The results demonstrated that the timing, duration and intensity of process modifications in each stage significantly influenced the distribution of magnesium species between the membrane, suspension, and its dissociated forms. Introducing HCl in the later stages of the first stage resulted in increased detachment of crystals from the membrane without excessively increasing the concentration of dissociated magnesium ions. In the second stage, moderate conditions for acid circulation of 15 min and low stirring intensity resulted in the highest crystal yield in suspension (9.53%) while minimizing dissolution. Excessively long acid exposure or vigorous mixing promoted undesired dissolution of both membrane-bound and suspended crystals, resulting in more than a twofold increase in the concentration of dissociated magnesium. Similarly, in the third stage, a moderate water circulation time of 10 min at a controlled stirring intensity of 600 rpm achieved the highest overall magnesium hydroxide yield in the suspension: 12.34%. However, a compromise is desired between maximizing suspended crystal recovery and minimizing dissociated magnesium concentration in the solution.

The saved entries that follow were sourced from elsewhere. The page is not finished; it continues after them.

(* ===== verification/FileSerializer.v ===== *)
(** * Files: libobs/util/file-serializer.c

    [FILE] is the C library's stream on a disk with room: its contents and its
    position. Opening, closing and renaming (the safe variant writes to a temporary
    file first) are left to the operating system. The output serializer is a
    [FileSerializer]. *)

From S2P Require Import Prelude Serializer.

Local Open Scope Z_scope.

Record FILE := mk_FILE { f_bytes : bytes; f_pos : Z }.

(** The contents up to [pos], with zeros beyond the end of the file. *)
Definition padded (pos : Z) (bs : bytes) : bytes :=
  bs ++ replicate (Z.to_nat (pos - zlen bs)) 0.

(** The contents [bs] with [data] written at [pos]; writing nothing changes nothing. *)
Definition overwrite (pos : Z) (data bs : bytes) : bytes :=
  match data with [] => bs | _ => splice pos data (padded pos bs) end.

Definition fwrite (data : bytes) (f : FILE) : Z * FILE :=
  (zlen data, mk_FILE (overwrite (f_pos f) data (f_bytes f)) (f_pos f + zlen data)).

Definition fread (size : Z) (f : FILE) : bytes * FILE :=
  let data := sub (f_pos f) size (f_bytes f) in (data, mk_FILE (f_bytes f) (f_pos f + zlen data)).

(** [os_fseeki64] fails before the start of the file. *)
Definition os_fseeki64 (offset : Z) (origin : serialize_seek_type) (f : FILE) : Z * FILE :=
  let base := match origin with
              | SERIALIZE_SEEK_START => 0
              | SERIALIZE_SEEK_CURRENT => f_pos f
              | SERIALIZE_SEEK_END => zlen (f_bytes f)
              end in
  if base + offset <? 0 then (-1, f) else (0, mk_FILE (f_bytes f) (base + offset)).

Definition file_input_read (size : Z) (f : FILE) : bytes * FILE := fread size f.

Definition file_input_seek (offset : Z) (seek_type : serialize_seek_type) (f : FILE) : Z * FILE :=
  let '(r, f) := os_fseeki64 offset seek_type f in
  if r =? -1 then (-1, f) else (f_pos f, f).

Definition file_input_get_pos (f : FILE) : Z := f_pos f.

Definition file_output_write (data : bytes) (f : FILE) : Z * FILE := fwrite data f.

Definition file_output_seek (offset : Z) (seek_type : serialize_seek_type) (f : FILE) : Z * FILE :=
  let '(r, f) := os_fseeki64 offset seek_type f in
  if r =? -1 then (-1, f) else (f_pos f, f).

Definition file_output_get_pos (f : FILE) : Z := f_pos f.

(** A file opened for writing is empty. *)
Definition file_output_serializer_init : FILE := mk_FILE [] 0.

#[export] Instance file_ops : SerializerOps FILE := {
  op_write := file_output_write;
  op_seek := file_output_seek;
  op_get_pos := file_output_get_pos
}.

Lemma padded_within pos bs : pos ≤ zlen bs → padded pos bs = bs.
Proof.
  intros. unfold padded. replace (Z.to_nat (pos - zlen bs)) with 0%nat by lia. apply app_nil_r.
Qed.

#[export] Program Instance file_append : AppendSerializer FILE := {
  at_pos f c p := f_bytes f = c ∧ f_pos f = p
}.
Next Obligation.
  intros [bs pos] c p data [? ?] Hp Hd; simpl in *; subst. unfold overwrite. destruct data; [done|].
  by rewrite padded_within by lia.
Qed.
Next Obligation.
  intros [bs pos] c p q [? ?] Hq _; simpl in *; subst.
  unfold file_output_seek, os_fseeki64. rewrite Z.add_0_l. by rewrite (proj2 (Z.ltb_ge _ _)) by lia.
Qed.
Next Obligation. by intros [bs pos] c [? ?]. Qed.

#[export] Instance file_file : FileSerializer FILE.
Proof. by intros [bs pos] c p [? ?]. Qed.

(** Consecutive writes are one write. *)
Lemma overwrite_app pos a b bs : 0 ≤ pos →
  overwrite pos (a ++ b) bs = overwrite (pos + zlen a) b (overwrite pos a bs).
Proof.
  intros Hpos. destruct a as [|x a]; [by rewrite zlen_nil, Z.add_0_r|].
  destruct b as [|y b]; [by rewrite app_nil_r|].
  unfold overwrite. cbn [app]. change (x :: a ++ y :: b) with ((x :: a) ++ y :: b).
  set (c := padded pos bs). set (k := x :: a). set (l := y :: b).
  assert (pos ≤ zlen c) as Hc.
  { unfold c, padded. rewrite zlen_app, zlen_replicate. pose proof (zlen_nonneg bs). lia. }
  pose proof (zlen_nonneg k). pose proof (zlen_nonneg l).
  assert (zlen (take (Z.to_nat pos) c) = pos) as Ht by (rewrite zlen_take; lia).
  rewrite (padded_within (pos + zlen k) (splice pos k c)).
  2: { unfold splice. rewrite !zlen_app, Ht. pose proof (zlen_nonneg (drop (Z.to_nat (pos + zlen k)) c)). lia. }
  set (h := take (Z.to_nat pos) c ++ k). set (d := drop (Z.to_nat (pos + zlen k)) c).
  assert (splice pos k c = h ++ d) as -> by (unfold splice, h; by rewrite <- app_assoc).
  assert (length h = Z.to_nat (pos + zlen k)) as Hh.
  { unfold h. rewrite length_app. unfold zlen in *. lia. }
  unfold splice. rewrite <- Hh, take_app_length.
  replace (Z.to_nat (pos + zlen k + zlen l)) with (length h + length l)%nat by (unfold zlen in *; lia).
  rewrite <- drop_drop, drop_app_length. unfold d. rewrite drop_drop. unfold h. rewrite <- !app_assoc.
  do 3 f_equal. rewrite zlen_app. f_equal. unfold zlen in *. lia.
Qed.
Lemma drain cs io :
  0 < chunk_size → chunk_size + header_size ≤ buffer_size → run buffer_size chunk_size cs io →
  calls_ok file_output_serializer_init cs → output_error io = false → user io = U_CLOSED →
  ∃ io', rtc (io_step chunk_size) io io' ∧ run buffer_size chunk_size cs io' ∧
    user io' = U_CLOSED ∧ thread io' = T_EXIT ∧ output_error io' = false.
Proof.
  intros Hc Hb Hr Hok Herr Hu. remember (io_work io) as w eqn:Ew.
  revert io Hr Herr Hu Ew. induction (lt_wf w) as [w _ IH]. intros io Hr Herr Hu ->.
  destruct (run_inv _ _ Hc Hb cs io Hr Hok) as [Hctl _].
  pose proof (ct_shutdown io Hctl) as Hsd. rewrite Hu in Hsd.
  assert (∀ io1, io_step chunk_size io io1 → user io1 = U_CLOSED → output_error io1 = false →
    (io_work io1 < io_work io)%nat →
    ∃ io', rtc (io_step chunk_size) io io' ∧ run buffer_size chunk_size cs io' ∧
      user io' = U_CLOSED ∧ thread io' = T_EXIT ∧ output_error io' = false) as Hnext.
  { intros io1 Hs Hu1 He1 Hw. destruct (IH _ Hw io1) as (io' & ? & ?); [|done..|].
    - eapply run_tau; [exact Hr|by apply s_io].
    - exists io'. split; [by eapply rtc_l|done]. }
  destruct (thread io) eqn:Et.
  - destruct (new_data_available io) eqn:En; [|by destruct (ct_sleep io Hctl Et En)].
    apply (Hnext (wake_thread io)); [by apply io_wake|done|done|].
    unfold io_work. rewrite Et. cbn. destruct (chunk (locals io)); [destruct (want_seek (locals io))|]; lia.
  - apply (Hnext (fetch_step chunk_size io)); [by apply io_fetch| | |by eapply fetch_work].
    all: unfold fetch_step; destruct (fetch_writes _ _ _); by destruct (_ && _).
  - apply (Hnext (flush_step io)); [by apply io_flush| | |by apply flush_work].
    all: unfold flush_step; destruct (seek_chunk _ _) as [file l]; by destruct (chunk l).
  - exists io. by split_and!; [apply rtc_refl|..].
Qed.

(** C27: Closing the serializer completes the file: once the user has closed it, the I/O
    thread, left to run without an I/O error, ends after finitely many steps, and
    the file then holds everything that was written (with seeks as in
    [buffered_writer_is_file]). *)
Theorem buffered_writer_drains cs io :
  0 < chunk_size → chunk_size + header_size ≤ buffer_size → run buffer_size chunk_size cs io →
  calls_ok file_output_serializer_init cs → output_error io = false → user io = U_CLOSED →
  ∃ io', rtc (io_step chunk_size) io io' ∧ thread io' = T_EXIT ∧
    f_bytes (output_file io') = f_bytes (file_spec cs).
Proof.
  intros Hc Hb Hr Hok Herr Hu. destruct (drain cs io) as (io' & Hs & Hr' & Hu' & Ht' & He'); [done..|].
  exists io'. split; [done|]. split; [done|]. by apply (closed_file cs).
Qed.
End claims.

(** ** Examples *)

(** Six bytes, the second one rewritten, with room for two small entries only: the
    last write has to wait until the I/O thread makes room. *)
Definition ex_calls : list call :=
  [C_WRITE [1; 2; 3; 4; 5; 6]; C_SEEK 1 SERIALIZE_SEEK_START; C_WRITE [9]; C_FREE].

The study confirms that targeted manipulation of process parameters can lead to greater product recovery in the bulk stage. While the demonstrated methods resulted in an approximate 10% increase in the proportion of suspended crystals, it is important to note that the experiments were conducted in batch mode at small scale, using magnesium concentrations typical of desalination brines. As a result, the absolute yield of product was relatively low. However, the findings validate the potential of in situ scale removal strategies and provide a foundation for optimizing reactive membrane crystallization systems—not only for magnesium hydroxide but potentially for other valuable salts in high-salinity streams.
Future work will focus on scaling up the process to continuous operation, using multi-fiber membrane modules. The flux per unit membrane area will be the same. The challenge will be to ensure that all fibers in the module are effectively utilized. In this envisioned setup, a dedicated membrane crystallization stage would be followed by a crystal harvesting stage, enabling sustained operation and higher overall product recovery. Additional strategies, such as integrating gas bubbling into the suspension, will also be explored to further enhance crystal detachment and improve system efficiency at scale.